---- Provided data

(* ===== verification/Cstring.v ===== *)
(** The string routines of kernel/string.c: strncmp, strncpy, safestrcpy,
    strlen, over the memory of [Memory].  char is unsigned on RISC-V. *)

From S2P Require Import Prelude Memory.

(** while(n > 0 && *p && *p == *q) n--, p++, q++; *)
Fixpoint strncmp_loop (n : nat) (m : mem) (p q : Z) : Z :=
  match n with
  | O => 0
  | S n =>
      if negb (load8 m p =? 0) && (load8 m p =? load8 m q)
      then strncmp_loop n m (p + 1) (q + 1)
      else load8 m p - load8 m q
  end.

Definition strncmp (m : mem) (p q n : Z) : Z := strncmp_loop (Z.to_nat n) m p q.

(** while(n-- > 0) *s++ = 0; *)
Fixpoint strncpy_pad (n : nat) (m : mem) (s : Z) : mem :=
  match n with
  | O => m
  | S n => strncpy_pad n (store8 m s 0) (s + 1)
  end.

(** while(n-- > 0 && ( *s++ = *t++ ) != 0) ; then the padding loop. *)
Fixpoint strncpy_loop (n : nat) (m : mem) (s t : Z) : mem :=
  match n with
  | O => m
  | S n =>
      let c := load8 m t in
      let m := store8 m s c in
      if c =? 0 then strncpy_pad n m (s + 1) else strncpy_loop n m (s + 1) (t + 1)
  end.

Definition strncpy (m : mem) (s t n : Z) : mem := strncpy_loop (Z.to_nat n) m s t.

(** while(--n > 0 && ( *s++ = *t++ ) != 0) ; *s = 0; [k] is n - 1. *)
Fixpoint safestrcpy_loop (k : nat) (m : mem) (s t : Z) : mem :=
  match k with
  | O => store8 m s 0
  | S k =>
      let c := load8 m t in
      let m := store8 m s c in
      if c =? 0 then store8 m (s + 1) 0 else safestrcpy_loop k m (s + 1) (t + 1)
  end.

Definition safestrcpy (m : mem) (s t n : Z) : mem :=
  if n <=? 0 then m else safestrcpy_loop (Z.to_nat (n - 1)) m s t.

(** for(n = 0; s[n]; n++) ; the loop has no bound of its own: [fuel] bounds
    the iterations, None means that no NUL was met within it. *)
Fixpoint strlen_loop (fuel : nat) (m : mem) (s n : Z) : option Z :=
  match fuel with
  | O => None
  | S fuel => if load8 m (s + n) =? 0 then Some n else strlen_loop fuel m s (n + 1)
  end.

Definition strlen (fuel : nat) (m : mem) (s : Z) : option Z := strlen_loop fuel m s 0.

(** * Names

    The bytes of the name stored in an [n]-byte field at [p]: up to the first
    NUL, or all [n] bytes when there is none. *)
Fixpoint cname (n : nat) (m : mem) (p : Z) : list Z :=
  match n with
  | O => []
  | S n => let c := load8 m p in if c =? 0 then [] else c :: cname n m (p + 1)
  end.

(** * Lemmas *)

Lemma cname_agree n m1 m2 p :
  (forall x, p <= x < p + Z.of_nat n -> load8 m1 x = load8 m2 x) ->
  cname n m1 p = cname n m2 p.
Proof.
  revert p. induction n as [|n IH]; intros p H; [done|].
  simpl. rewrite (H p) by lia. rewrite (IH (p + 1)); [done|].
  intros x Hx. apply H. lia.
Qed.

Lemma cname_length n m p : (length (cname n m p) <= n)%nat.
Proof.
  revert p. induction n as [|n IH]; intros p; simpl; [lia|].
  destruct (load8 m p =? 0); simpl; [lia|]. specialize (IH (p + 1)). lia.
Qed.

Lemma strncmp_loop_zero n m p q :
  strncmp_loop n m p q = 0 <-> cname n m p = cname n m q.
Proof.
  revert p q. induction n as [|n IH]; intros p q; simpl; [done|].
  pose proof (load8_range m p). pose proof (load8_range m q).
  destruct (Z.eqb_spec (load8 m p) 0), (Z.eqb_spec (load8 m q) 0),
    (Z.eqb_spec (load8 m p) (load8 m q)); simpl;
    try (split; intros; first [done | lia | congruence]).
  rewrite IH. split; [intros ->; congruence | intros [=]; done].
Qed.

Lemma load8_strncpy_pad n m s a :
  load8 (strncpy_pad n m s) a =
  if (s <=? a) && (a <? s + Z.of_nat n) then 0 else load8 m a.
Proof.
  revert m s. induction n as [|n IH]; intros m s; cbn [strncpy_pad].
  - case_bool; try lia; auto.
  - rewrite IH, load8_store8. case_bool; try lia; auto.
Qed.

(** The i-th byte of a name padded with NULs. *)
Definition padded (l : list Z) (i : Z) : Z := default 0 (l !! Z.to_nat i).

Lemma padded_cons c l i :
  0 <= i -> padded (c :: l) i = if i =? 0 then c else padded l (i - 1).
Proof.
  intros Hi. unfold padded. case_bool; [by subst|].
  replace (Z.to_nat i) with (S (Z.to_nat (i - 1))) by lia. done.
Qed.

Lemma load8_strncpy_loop n m s t a :
  s + Z.of_nat n <= t \/ t + Z.of_nat n <= s ->
  load8 (strncpy_loop n m s t) a =
  if (s <=? a) && (a <? s + Z.of_nat n)
  then padded (cname n m t) (a - s) else load8 m a.
Proof.
  revert m s t. induction n as [|n IH]; intros m s t H; cbn [strncpy_loop cname].
  - case_bool; auto; lia.
  - pose proof (load8_range m t) as Hr. destruct (Z.eqb_spec (load8 m t) 0) as [E|E].
    + rewrite load8_strncpy_pad, load8_store8, E. change (u8 0) with 0.
      case_bool; try lia; done.
    + rewrite IH by lia.
      rewrite (cname_agree n (store8 m s (load8 m t)) m)
        by (intros x Hx; apply load8_store8_ne; lia).
      rewrite load8_store8, u8_small by done.
      case_bool; try lia; try done;
        rewrite padded_cons by lia; case_bool; try lia; try done.
      f_equal. lia.
Qed.

Lemma cname_padded n m p l :
  (forall x, p <= x < p + Z.of_nat n -> load8 m x = padded l (x - p)) ->
  Forall (fun c => c <> 0) l ->
  cname n m p = take n l.
Proof.
  revert p l. induction n as [|n IH]; intros p l H Hl; [done|].
  cbn [cname]. rewrite (H p), Z.sub_diag by lia.
  destruct l as [|c l]; [done|].
  inversion_clear Hl as [|? ? Hc Hl']. unfold padded at 1; simpl.
  destruct (Z.eqb_spec c 0); [done|]. f_equal. apply IH; [|done].
  intros x Hx. rewrite H by lia. rewrite padded_cons by lia.
  case_bool; [lia|]. f_equal. lia.
Qed.

Lemma cname_nonzero n m p : Forall (fun c => c <> 0) (cname n m p).
Proof.
  revert p. induction n as [|n IH]; intros p; simpl; [constructor|].
  destruct (Z.eqb_spec (load8 m p) 0); constructor; auto.
Qed.

Lemma safestrcpy_loop_out k m s t a :
  a < s \/ s + Z.of_nat k < a -> load8 (safestrcpy_loop k m s t) a = load8 m a.
Proof.
  revert m s t. induction k as [|k IH]; intros m s t H; cbn [safestrcpy_loop].
  - apply load8_store8_ne. lia.
  - destruct (load8 m t =? 0).
    + rewrite !load8_store8_ne by lia. done.
    + rewrite IH by lia. apply load8_store8_ne. lia.
Qed.

Lemma cname_safestrcpy_loop k m s t :
  s + Z.of_nat k < t \/ t + Z.of_nat k <= s ->
  cname (S k) (safestrcpy_loop k m s t) s = cname k m t.
Proof.
  revert m s t. induction k as [|k IH]; intros m s t H.
  - cbn. by rewrite load8_store8_eq.
  - pose proof (load8_range m t) as Hr.
    cbn [safestrcpy_loop]. destruct (Z.eqb_spec (load8 m t) 0) as [E|E].
    + cbn [cname]. rewrite load8_store8_ne, load8_store8_eq, E by lia. done.
    + remember (S k) as k' eqn:Ek. cbn [cname].
      rewrite safestrcpy_loop_out, load8_store8_eq, u8_small by (done || lia).
      subst k'. cbn [cname] in IH |- *.
      destruct (Z.eqb_spec (load8 m t) 0); [done|]. f_equal.
      rewrite IH by lia. apply cname_agree. intros x Hx.
      apply load8_store8_ne. lia.
Qed.

Lemma cname_take j n m p : (j <= n)%nat -> cname j m p = take j (cname n m p).
Proof.
  revert n p. induction j as [|j IH]; intros [|n] p H; simpl; try done; try lia.
  destruct (load8 m p =? 0); [done|]. simpl. by rewrite (IH n) by lia.
Qed.

Lemma strlen_loop_spec fuel m s n k :
  0 <= k ->
  (forall i, n <= i < n + k -> load8 m (s + i) <> 0) -> load8 m (s + (n + k)) = 0 ->
  (Z.to_nat k < fuel)%nat ->
  strlen_loop fuel m s n = Some (n + k).
Proof.
  revert n k. induction fuel as [|fuel IH]; intros n k Hk Hne H0 Hf; [lia|].
  cbn [strlen_loop]. destruct (Z.eqb_spec (load8 m (s + n)) 0) as [E|E].
  - destruct (Z.eq_dec k 0) as [->|]; [f_equal; lia|].
    exfalso. apply (Hne n); [lia|done].
  - destruct (Z.eq_dec k 0) as [->|]; [by rewrite Z.add_0_r in H0|].
    rewrite (IH (n + 1) (k - 1)); try lia; [f_equal; lia| |].
    + intros i Hi. apply Hne. lia.
    + rewrite <- H0. f_equal. lia.
Qed.

(** * Theorems *)

(** strncmp answers 0 exactly when the two fields hold the same name. *)
Theorem strncmp_same_name m p q n :
  strncmp m p q n = 0 <-> cname (Z.to_nat n) m p = cname (Z.to_nat n) m q.
Proof. apply strncmp_loop_zero. Qed.

(** strncpy copies the name, pads it with NULs to n bytes, and writes nothing
    else. *)
Theorem strncpy_copies m s t n :
  0 <= n -> s + n <= t \/ t + n <= s ->
  cname (Z.to_nat n) (strncpy m s t n) s = cname (Z.to_nat n) m t /\
  (forall i, 0 <= i < n ->
     load8 (strncpy m s t n) (s + i) = padded (cname (Z.to_nat n) m t) i) /\
  (forall a, a < s \/ s + n <= a -> load8 (strncpy m s t n) a = load8 m a).
Proof.
  intros Hn Hd. unfold strncpy.
  assert (Hin : forall x, s <= x < s + n ->
    load8 (strncpy_loop (Z.to_nat n) m s t) x =
    padded (cname (Z.to_nat n) m t) (x - s)).
  { intros x Hx. rewrite load8_strncpy_loop by lia. rewrite Z2Nat.id by done.
    by case_bool; try lia. }
  split_and!.
  - rewrite (cname_padded _ _ _ (cname (Z.to_nat n) m t)).
    + apply take_ge, cname_length.
    + intros x Hx. apply Hin. lia.
    + apply cname_nonzero.
  - intros i Hi. rewrite Hin by lia. f_equal. lia.
  - intros a Ha. rewrite load8_strncpy_loop by lia. case_bool; auto; lia.
Qed.

(** safestrcpy leaves a NUL-terminated prefix of the source in the n-byte
    destination and writes nothing outside it. *)
Theorem safestrcpy_terminates_name m s t n :
  0 < n -> s + n <= t \/ t + n <= s ->
  cname (Z.to_nat n) (safestrcpy m s t n) s =
    take (Z.to_nat (n - 1)) (cname (Z.to_nat n) m t) /\
  (forall a, a < s \/ s + n <= a -> load8 (safestrcpy m s t n) a = load8 m a).
Proof.
  intros Hn Hd. unfold safestrcpy.
  destruct (Z.leb_spec n 0); [lia|]. split.
  - replace (Z.to_nat n) with (S (Z.to_nat (n - 1))) by lia.
    rewrite cname_safestrcpy_loop by lia. apply cname_take. lia.
  - intros a Ha. apply safestrcpy_loop_out. lia.
Qed.

(** strlen returns the offset of the first NUL. *)
Theorem strlen_first_nul fuel m s k :
  0 <= k -> (forall i, 0 <= i < k -> load8 m (s + i) <> 0) ->
  load8 m (s + k) = 0 -> (Z.to_nat k < fuel)%nat ->
  strlen fuel m s = Some k.
Proof.
  intros. unfold strlen. rewrite (strlen_loop_spec fuel m s 0 k); auto.
Qed.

--------

_Task_
If a line in the records holds the string "pose", copy it.

_Solution for this exercise_
  pose proof (load8_range m p). pose proof (load8_range m q).
  - pose proof (load8_range m t) as Hr. destruct (Z.eqb_spec (load8 m t) 0) as [E|E].
  - pose proof (load8_range m t) as Hr.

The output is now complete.